Age at diagnosis: 31
Family history of breast cancer: no
Stage 2, hormone positive
My breast cancer story starts when I found a lump in my left breast, January 10th, 2015. I remember the date because I was getting ready for my dearest friends’ wedding. “I’ll deal with that later,” I said to myself. I flew out to New Zealand for a holiday with my husband 2 days later, came home and made an appointment with my GP. Still thought nothing of it, only that this lump I was feeling felt “different” from anything else I had felt before- a very poignant piece of advice that my GP had told me 14 years prior as a teenager. “Check yourself regularly so you know what normal feels like, and when something feels different to normal.” Thank goodness this stuck with me; this advice has no doubt changed my life.
I was diagnosed with Ductal Carcinoma in Situ (DCIS) in February 2015, quite widespread throughout my left breast. I had a mastectomy of my breast in March, and after final biopsies from the surgery, my cancer was upgraded to Grade 2 Breast Cancer. Up until surgery, none of us thought I would need further treatment- I would have the mastectomy, and get on with my life. Grieve the loss of my breast, work through the changes made to my body, and just get on with it. But, with this now ‘upgrade’ to my situation, I was facing Chemo.

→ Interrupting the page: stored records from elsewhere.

Lemma wheelScale_in (s dY : number) :
  dY < 0 -> in_limits (s * lit 1.1) -> wheelScale s dY = s * lit 1.1.
Proof.
  intros D I. unfold wheelScale. rewrite (Math_sign_neg _ D).
  assert (E : s * (1 + - Qcopp 1 * lit 0.1) = s * lit 1.1)
    by (apply Qc_is_canon; qc_lra).
  rewrite E. now apply clamp_inside.
Qed.

Lemma wheelScale_out (s dY : number) :
  0 < dY -> in_limits (s * lit 0.9) -> wheelScale s dY = s * lit 0.9.
Proof.
  intros D I. unfold wheelScale. rewrite (Math_sign_pos _ D).
  assert (E : s * (1 + - (1) * lit 0.1) = s * lit 0.9)
    by (apply Qc_is_canon; qc_lra).
  rewrite E. now apply clamp_inside.
Qed.

(** X10.  One wheel notch changes the scale by a tenth of its value, so a
    notch in followed by a notch out at the same pointer position does not
    come back to the scale it started from but to 0.99 times it (as long as
    no limit is met); the logical point under the pointer is still kept.  A
    wheel event without vertical movement leaves the state as it is at every
    scale within [0.1, 5], the limits included. *)
Theorem wheel_notches (st : State) (wIn wOut wFlat : WheelEvent) :
  (deltaY wIn < 0 -> 0 < deltaY wOut ->
   w_clientX wOut - w_left wOut = w_clientX wIn - w_left wIn ->
   w_clientY wOut - w_top wOut = w_clientY wIn - w_top wIn ->
   lit 0.1 <= Viewport.scale (viewport st) * lit 0.99 ->
   Viewport.scale (viewport st) * lit 1.1 <= lit 5 ->
   exists st',
      run st [Wheel wIn; Wheel wOut] = Some st'
      /\ Viewport.scale (viewport st') = Viewport.scale (viewport st) * lit 0.99
      /\ screenToLogical (w_clientX wIn - w_left wIn) (w_clientY wIn - w_top wIn)
                         (viewport st')
         = screenToLogical (w_clientX wIn - w_left wIn) (w_clientY wIn - w_top wIn)
                           (viewport st))
  /\ (deltaY wFlat = 0 -> in_limits (Viewport.scale (viewport st)) ->
      step st (Wheel wFlat) = Some st).
Proof.
  set (s := Viewport.scale (viewport st)).
  split.
  - intros DI DO MX MY L U.
    assert (I1 : in_limits (s * lit 1.1)) by (split; qc_lra).
    assert (I2 : in_limits (s * lit 1.1 * lit 0.9)) by (split; qc_lra).
    assert (E : s * lit 1.1 * lit 0.9 = s * lit 0.99)
      by (apply Qc_is_canon; qc_lra).
    eexists. split; [|split].
    + cbn [run]. rewrite step_wheel. fold s. rewrite (wheelScale_in _ _ DI I1).
      rewrite step_wheel. cbn [viewport with_viewport]. rewrite MX, MY.
      rewrite scale_zoomAtPoint, (wheelScale_out _ _ DO I2), E.
      rewrite zoomAtPoint_twice by now apply in_limits_nonzero.
      reflexivity.
    + reflexivity.
    + cbn [viewport with_viewport]. apply zoomAtPoint_anchor.
      rewrite <- E. now apply in_limits_nonzero.
  - intros DF I0. rewrite step_wheel, DF. fold s. rewrite (wheelScale_flat _ I0).
    unfold s. rewrite zoomAtPoint_same_scale by now apply in_limits_nonzero.
    now rewrite with_viewport_same.
Qed.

But wait! Chemo can potentially affect your…….fertility! How timely, as a 31 yr old, married just shy 12 months to my highschool sweetheart of 14 years, trying for a baby before all this crap happened. Before I could begin chemo- which had an expiry date otherwise effectiveness would be compromised- my husband and I had to make decisions around fertility preservation. No time to process, just go through the motions. Zombie. Sleepwalking through life. Roller coaster. Out-of-body. Nightmare.
How could this be my life?
Once Chemo had finished (3 months, May to July), the last 3 months which I thought were the hardest- surgery, IVF, Chemo- blow after blow, all of a sudden seemed like a walk in the park. As I approached my final round of chemo, the mental game came crashing down all around and the real hard, hard work, began. The anxiety of treatment being over, not knowing my “purpose,” who I was, my identity, my new body….. all joy for life simply lost, just like that. So for the rest of 2015 I worked with my psycho-oncologist (Psychologist specialising in Cancer), and got to the nitty gritty. And it was really, really, tough.
The timing of this project could not be any more timely for me and my cancer experience, as I continue to find myself, rediscover old and new passions, take more risks, jump in the water more, and maximise my time with people I love in places I love being in. My perspective on life has changed and is unique to those who have not experienced what I have, and even then, each cancer story is unique. And for the most part, it’s a genuine privilege to have this perspective. But there are certainly moments where this said privilege can go take a hike. Coming up to my first year anniversary was a particular hard time for me and my husband.
And so one of the hardest things to come to terms with is that it never leaves you. I’m still waiting for the day I wake up and this is all behind me. But its not behind me, rather, with me, always. And it has shaped the person that I am and the person that I am becoming, just like all my other life experiences have. And rather than fight it, I am learning to embrace it….. always learning.